CatBoost Encoder

class category_encoders.cat_boost.CatBoostEncoder(verbose=0, cols=None, drop_invariant=False, return_df=True, handle_unknown='value', handle_missing='value', random_state=None, sigma=None, a=1)[source]

CatBoost coding for categorical features.

This is very similar to leave-one-out encoding, but calculates the values “on-the-fly”. Consequently, the values naturally vary during the training phase and it is not necessary to add random noise.

Beware, the training data have to be randomly permutated. E.g.:

# Random permutation perm = np.random.permutation(len(X)) X = X.iloc[perm].reset_index(drop=True) y = y.iloc[perm].reset_index(drop=True)

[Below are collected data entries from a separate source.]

(** [s.split(sep)] for a separator of one character: the pieces between
    the separators, the empty pieces included. *)
Fixpoint split (sep : ascii) (s : string) : list string :=
  match s with
  | EmptyString => [EmptyString]
  | String c rest =>
      if Ascii.eqb c sep then EmptyString :: split sep rest
      else match split sep rest with
           | piece :: pieces => String c piece :: pieces
           | [] => [String c EmptyString]
           end
  end.

(** [s.startsWith(p)] *)
Definition startsWith (s p : string) : bool := String.prefix p s.

End JsString.
Import JsString.

(** ** JSON values, as far as the updaters look at them *)

#[local] Set Warnings "-register-all".

Inductive JSON : Type :=
| JNull
| JBool (b : bool)
| JNum (n : Z)
| JStr (s : string)
| JArr (items : list JSON)
| JObj (fields : list (string * JSON)).

(** [Array.isArray(parsed) ? parsed : [parsed]] *)
Definition as_array (parsed : JSON) : list JSON :=
  match parsed with
  | JArr items => items
  | other => [other]
  end.

(** ** Effects: events, the store and the monad *)

Record ProgressEvent : Type := {
  status : string;
  current : option nat;
  total : option nat;
  progress : option nat
}.

Inductive LogLevel : Type := Log | Warn | Err.

Inductive Event : Type :=
| Progress (ev : ProgressEvent)          (* the callback was invoked        *)
| Exec (command : string) (timeout : option N) (* an external process was started *)
| WriteFile (path data : string)         (* fs.writeFile was called         *)
| Unlink (path : string)                 (* fs.unlink was called            *)
| Console (level : LogLevel) (text : string).

(** The [results] object of updateDrivers: one mutable object, written in
    the [try] block and again in the [catch] block. *)
Record Results : Type := {
  updated : list string;
  failed : list string;
  rebootRequired : bool
}.

Record Store : Type := {
  trace : list Event;
  files : gmap string string;
  results : Results
}.

Definition is_exec (e : Event) : bool :=
  match e with Exec _ _ => true | _ => false end.

(** The external processes started during a run, in order. *)
Definition processes (s : Store) : list Event := List.filter is_exec (trace s).

Inductive Outcome (A : Type) : Type :=
| Return (value : A)
| Throw (message : string).
Arguments Return {A} value.
Arguments Throw {A} message.

Definition M (A : Type) : Type := Store -> Outcome A * Store.

Definition ret {A} (a : A) : M A := fun s => (Return a, s).

Definition throw {A} (message : string) : M A := fun s => (Throw message, s).

Definition bind {A B} (c : M A) (k : A -> M B) : M B :=
  fun s =>
    match c s with
    | (Return a, s') => k a s'
    | (Throw e, s') => (Throw e, s')
    end.

(** [try { body } catch (error) { handler }]: the handler runs in the store
    the body left behind. *)
Definition try_catch {A} (body : M A) (handler : string -> M A) : M A :=
  fun s =>
    match body s with
    | (Return a, s') => (Return a, s')
    | (Throw e, s') => handler e s'
    end.

Declare Scope js_scope.
Delimit Scope js_scope with js.
Notation "x <- c ;; k" := (bind c (fun x => k))
  (at level 100, c at next level, right associativity) : js_scope.
Notation "c ;; k" := (bind c (fun _ => k))
  (at level 100, right associativity) : js_scope.
Local Open Scope js_scope.

Definition emit (e : Event) : M unit :=
  fun s => (Return tt, {| trace := (trace s ++ [e])%list; files := files s; results := results s |}).

Definition console (level : LogLevel) (text : string) : M unit :=
  emit (Console level text).

Definition get_results : M Results := fun s => (Return (results s), s).

Definition set_results (r : Results) : M unit :=
  fun s => (Return tt, {| trace := trace s; files := files s; results := r |}).

Definition set_files (f : gmap string string) : M unit :=
  fun s => (Return tt, {| trace := trace s; files := f; results := results s |}).

Definition get_files : M (gmap string string) := fun s => (Return (files s), s).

This is necessary because some data sets are sorted based on the target value and this coder encodes the features on-the-fly in a single pass.

Parameters:
verbose: int

integer indicating verbosity of the output. 0 for none.

cols: list

a list of columns to encode, if None, all string columns will be encoded.

drop_invariant: bool

boolean for whether or not to drop columns with 0 variance.

return_df: bool

boolean for whether to return a pandas DataFrame from transform (otherwise it will be a numpy array).

handle_missing: str

options are ‘error’, ‘return_nan’ and ‘value’, defaults to ‘value’, which returns the target mean.

handle_unknown: str

options are ‘error’, ‘return_nan’ and ‘value’, defaults to ‘value’, which returns the target mean.

sigma: float

adds normal (Gaussian) distribution noise into training data in order to decrease overfitting (testing data are untouched). sigma gives the standard deviation (spread or “width”) of the normal distribution.

a: float

additive smoothing (it is the same variable as “m” in m-probability estimate). By default set to 1.

References

[Rb8aae43bc7e3-1]Transforming categorical features to numerical features, from

https://tech.yandex.com/catboost/doc/dg/concepts/algorithm-main-stages_cat-to-numberic-docpage/

[Rb8aae43bc7e3-2]CatBoost: unbiased boosting with categorical features, from

https://arxiv.org/abs/1706.09516

Methods

fit(self, X, y, \*\*kwargs) Fit encoder according to X and y.
fit_transform(self, X[, y]) Encoders that utilize the target must make sure that the training data are transformed with:
get_feature_names(self) Returns the names of all transformed / added columns.
get_params(self[, deep]) Get parameters for this estimator.
set_params(self, \*\*params) Set the parameters of this estimator.
transform(self, X[, y, override_return_df]) Perform the transformation to new categorical data.
fit(self, X, y, **kwargs)[source]

Fit encoder according to X and y.

Parameters:
X : array-like, shape = [n_samples, n_features]

Training vectors, where n_samples is the number of samples and n_features is the number of features.

y : array-like, shape = [n_samples]

Target values.

Returns:
self : encoder

Returns self.

fit_transform(self, X, y=None, **fit_params)[source]
Encoders that utilize the target must make sure that the training data are transformed with:
transform(X, y)
and not with:
transform(X)
get_feature_names(self)[source]

Returns the names of all transformed / added columns.

Returns:
feature_names: list

A list with all feature names transformed or added. Note: potentially dropped features are not included!

transform(self, X, y=None, override_return_df=False)[source]

Perform the transformation to new categorical data.

Parameters:
X : array-like, shape = [n_samples, n_features]
y : array-like, shape = [n_samples] when transform by leave one out

None, when transform without target information (such as transform test set)

Returns:
p : array, shape = [n_samples, n_numeric + N]

Transformed values with encoding applied.